昔みたいに、一人で何でもやろうとしてたのとは大違い。本当に、とてもいい子に育った。

 

 

攻撃も枕でぼふってされただけだし。痛くない。珍しい。

 

 

「今度は私たちが未来に託すのよ。手は抜けないわ」

「そうだね。残るみんなのために、これからやって来る子たちのために。絶対成功させなきゃね」

「どこでライブやるかわかんないけど、照明頼んだわよ?」

「どこでやっても僕は最強だよ」

「私たちだってどこでやっても最強よ!」

「…あは」

「ふふっ」

 

 

ああ、そうだね。

 

 

僕らは何があっても負けない。どんな状況でも、絶対成功させる。成功する。

 

 

日本一なんだもんね。

 

 

そんな意思表示を遠回しにしてみたら、張り合ってきたから可笑しくなってしまった。久しぶりに自然に笑ったかもしれない。

 

 

笑い合う僕らの距離はとても近くて、ちょっと動けばキスするくらい余裕なんだけど…そうきうのはまだやめておこうか。全部、僕らの役割が終わってからだね。

 

 

だから。

 

 

「うん、心配なさそうだね。それなら僕は明日に備えるよ」

「わかった。絵里と穂乃果にも連絡しておくわね」

「うん、お願いね。おやすみ」

 

 

要件が済んだ僕はここで退散することにした。
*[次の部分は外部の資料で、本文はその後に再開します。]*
(** The first loop of [cleanup] removes the item: it is expired, its
    payload is missing, it is corrupted, or it failed with its retries
    used up. *)
Definition doomed (m : CacheManager) (now : Z) (item : string * CacheMetadata)
  : bool :=
  match verdict m now item with
  | Some _ => true
  | None => false
  end.

(** The entries that the first loop of [cleanup] lets stand. *)
Definition remaining (m : CacheManager) (now : Z) : list (string * CacheMetadata) :=
  filter (fun item => negb (doomed m now item)) (metadata m).

(** How many entries of [l] were accessed at least as recently as [e]
    ([e] itself counts when it is in [l]). *)
Definition as_recent_as (e : string * CacheMetadata)
    (l : list (string * CacheMetadata)) : nat :=
  List.length (filter (fun x => last_accessed (snd e) <=? last_accessed (snd x)) l).

Definition no_stats : Stats := mkStats 0 0 0 0 0 0.

(** One turn of [for cache_key, metadata in self.metadata.items()]. *)
Definition examine (m : CacheManager) (now : Z)
    (acc : list string * Stats) (item : string * CacheMetadata)
  : list string * Stats :=
  let '(to_remove, stats) := acc in
  match verdict m now item with
  | None => acc
  | Some r =>
      let freed :=
        match dict_get (fst item) (payloads m) with
        | Some p => size_on_disk p
        | None => 0
        end in
      ((to_remove ++ [fst item])%list, add_bytes freed (count r stats))
  end.
(** A session that ends late in the evening. *)
Definition monday_late : MeetingSchedule :=
  {| ms_id := 2; day_of_week := 1; session_number := 2;
     start_time := "20:00"; end_time := "23:50";
     session_name := "Session 2"; is_active := true |}.

Definition ann : Member := {| m_id := 1; name := "Ann"; barcode := "A1" |}.
Definition bob : Member := {| m_id := 2; name := "Bob"; barcode := "B2" |}.

Definition monday_only : Database :=
  {| members := [ann; bob]; attendance_records := []; attendance_seq := 0;
     meeting_schedules := [monday_morning]; schedule_seq := 1 |}.

Definition late_only : Database :=
  {| members := [ann; bob]; attendance_records := []; attendance_seq := 0;
     meeting_schedules := [monday_late]; schedule_seq := 2 |}.

(** Ann checked in during the Monday session; Bob never scanned. *)
Definition ann_checked_in : Database :=
  {| members := [ann; bob];
     attendance_records :=
       [{| ar_id := 1; member_id := 1; scan_time := 900;
           is_checkin := true; is_auto_logout := false;
           needs_review := false |}];
     attendance_seq := 1;
     meeting_schedules := [monday_morning]; schedule_seq := 1 |}.

(** Ann's records after the clock of the store was set back between her
    check-in and her check-out. *)
Definition clock_set_back : Database :=
  {| members := [ann; bob];
     attendance_records :=
       [{| ar_id := 1; member_id := 1; scan_time := 200;
           is_checkin := true; is_auto_logout := false;
           needs_review := false |};
        {| ar_id := 2; member_id := 1; scan_time := 100;
           is_checkin := false; is_auto_logout := false;
           needs_review := false |}];
     attendance_seq := 2;
     meeting_schedules := [monday_morning]; schedule_seq := 1 |}.

(** Ann and Bob both checked in. *)
Definition both_checked_in : Database :=
  {| members := [ann; bob];
     attendance_records :=
       [{| ar_id := 1; member_id := 1; scan_time := 900;
           is_checkin := true; is_auto_logout := false;
           needs_review := false |};
        {| ar_id := 2; member_id := 2; scan_time := 950;
           is_checkin := true; is_auto_logout := false;
           needs_review := false |}];
     attendance_seq := 2;
     meeting_schedules := [monday_morning]; schedule_seq := 1 |}.

(** The Monday afternoon session with its end_time entered as "17", and
    the evening session that follows it. *)
Definition monday_short_end : MeetingSchedule :=
  {| ms_id := 2; day_of_week := 1; session_number := 2;
     start_time := "13:00"; end_time := "17";
     session_name := "Session 2"; is_active := true |}.

Definition monday_evening : MeetingSchedule :=
  {| ms_id := 3; day_of_week := 1; session_number := 3;
     start_time := "18:00"; end_time := "21:00";
     session_name := "Session 3"; is_active := true |}.

Definition short_end_between : Database :=
  {| members := [ann; bob]; attendance_records := []; attendance_seq := 0;
     meeting_schedules := [monday_morning; monday_short_end; monday_evening];
     schedule_seq := 3 |}.

(** The Monday session soft-deleted. *)
Definition monday_deleted : Database :=
  {| members := [ann; bob]; attendance_records := []; attendance_seq := 0;
     meeting_schedules := [deactivate monday_morning]; schedule_seq := 1 |}.

(** A request that lists the Monday session again. *)
Definition monday_again : ScheduleInput :=
  {| dayOfWeek := 1; sessionNumber := 1; in_startTime := "09:00";
     in_endTime := "11:00"; sessionName := None |}.

(** Monday at [h]:[m]. *)
Definition monday_at (h m : Z) : Date :=
  {| local_minutes := 1440 + h * 60 + m |}.

Definition state_of (d : Database) (fs : list bool) : State :=
  {| db := d; meetingSchedulers := ∅; clock := 1000; faults := fs |}.

(** The Monday session armed, and the next statement sent to the store
    going to fail. *)
Definition armed_then_failing : State :=
  {| db := monday_only;
     meetingSchedulers := {[ (1, 1) := logout_trigger monday_morning ]};
     clock := 1000; faults := [true] |}.

End Sample.

(** ** Further statements of the store ([database.js]) *)

Module Store.
Import Db Server.

Definition with_members (rows : list Member) (d : Database) : Database :=
  {| members := rows;
     attendance_records := attendance_records d;
     attendance_seq := attendance_seq d;
     meeting_schedules := meeting_schedules d;
     schedule_seq := schedule_seq d |}.
Lemma split_preprocess_map (rd : ReportData A) M show :
  split_preprocess (map_report f rd) M show = map_report f (split_preprocess rd M show).
Proof.
  unfold split_preprocess. cbn [map_report stats new_titles failed_ids total_new_count].
  rewrite nonempty_map.
  destruct (0 <? M).
  - assert (H1 : (if show && nonempty (stats rd)
                  then truncate_stats M (map (map_stat f) (stats rd)) 0 []
                  else ([], 0))
                 = (map (map_stat f)
                      (fst (if show && nonempty (stats rd)
                            then truncate_stats M (stats rd) 0 [] else ([], 0))),
                    snd (if show && nonempty (stats rd)
                         then truncate_stats M (stats rd) 0 [] else ([], 0)))).
    { destruct (show && nonempty (stats rd)); [| reflexivity].
      apply (truncate_stats_map M (stats rd) 0 []). }
    rewrite H1.
    destruct (if show && nonempty (stats rd)
              then truncate_stats M (stats rd) 0 [] else ([], 0)) as [ts total].
    cbn [fst snd].
    pose proof (truncate_new_titles_map M (new_titles rd) total []) as H2.
    cbn [map] in H2. rewrite H2.
    destruct (truncate_new_titles M (new_titles rd) total []) as [tn x].
    reflexivity.
  - destruct (negb show); reflexivity.
Qed.
(** * Sudoku as a constraint satisfaction problem: AC-3 and backtracking

    A shallow embedding of [ac3.py]: the class [SudokuCSP] (domain store,
    neighbour relation, arc consistency, heuristic backtracking search) and
    the function [solve_sudoku], followed by their verification.

    Conventions of the embedding.
    - A Python [int] is a [Z]; a cell [(i, j)] is a pair of [nat].
    - A Python [set] is a duplicate-free list.  For a set of cells the list
      is in insertion order and the order in which Python iterates over it
      is a parameter ([iter_cells]) of the development; a domain (a set of
      small ints) is kept in iteration order, removal keeping the order of
      the remaining values.
    - [self.domains] is a [dict], which iterates in insertion order: an
      association list.  [self.neighbors] is a [defaultdict(set)], only ever
      looked up: a [gmap] whose lookup inserts an empty set at a missing key.
      The [assignment] of the search is a [dict] that is looked up, extended
      and shrunk: a [gmap].
    - Methods run in a state-and-error monad over the object [self]; loops
      that Python leaves unbounded take fuel. *)

From Stdlib Require Import ZArith Lia.
From stdpp Require Import base option list gmap relations.

Local Open Scope Z_scope.
Local Open Scope nat_scope.

(** ** Outcomes and the method monad *)

Inductive exn : Type :=
| IndexError
| KeyError
| ValueError
| StopIteration.
(* ===== verification/Chars.v ===== *)
(** * Strings

    A [String] or [&str] is the list of its characters, a character its Unicode
    scalar value; the methods of the standard library the sources use. *)
From S2P Require Import Prelude.

Abbreviation text := (list Z).

(** [char::is_whitespace]: the Unicode property White_Space. *)
Definition char_is_whitespace (c : Z) : bool :=
  in_range 9 13 c || (c =? 0x20) || (c =? 0x85) || (c =? 0xa0) || (c =? 0x1680)
  || in_range 0x2000 0x200a c || (c =? 0x2028) || (c =? 0x2029) || (c =? 0x202f)
  || (c =? 0x205f) || (c =? 0x3000).

Fixpoint drop_while (p : Z -> bool) (l : text) : text :=
  match l with
  | [] => []
  | c :: l' => if p c then drop_while p l' else l
  end.

(** [str::trim_end_matches]. *)
Definition trim_end_matches (p : Z -> bool) (l : text) : text := rev (drop_while p (rev l)).

(** [str::trim_end]. *)
Definition trim_end (l : text) : text := trim_end_matches char_is_whitespace l.

(** [str::trim], and [str::len], the number of UTF-8 bytes. *)
Definition trim (l : text) : text := trim_end (drop_while char_is_whitespace l).

Definition utf8_char_len (c : Z) : Z :=
  if c <? 0x80 then 1 else if c <? 0x800 then 2 else if c <? 0x10000 then 3 else 4.

Definition str_len (l : text) : Z := foldr (fun c n => utf8_char_len c + n) 0 l.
だって他にすることもないもんね。

 

 

僕もただ伝えたかっただけだもん。

 

 

こんなところまで来れたよって。

 

 





最後まで読んでいただきありがとうございます。

少し短め(当社比)かつお話が進まなくてつまらない回だったかもしれません。そういう回もありますって!!(超ポジティブ)
お部屋に残された創一郎がどうしたかは、想像してみてください。案外一人で筋トレしてるかもしれない。してそう。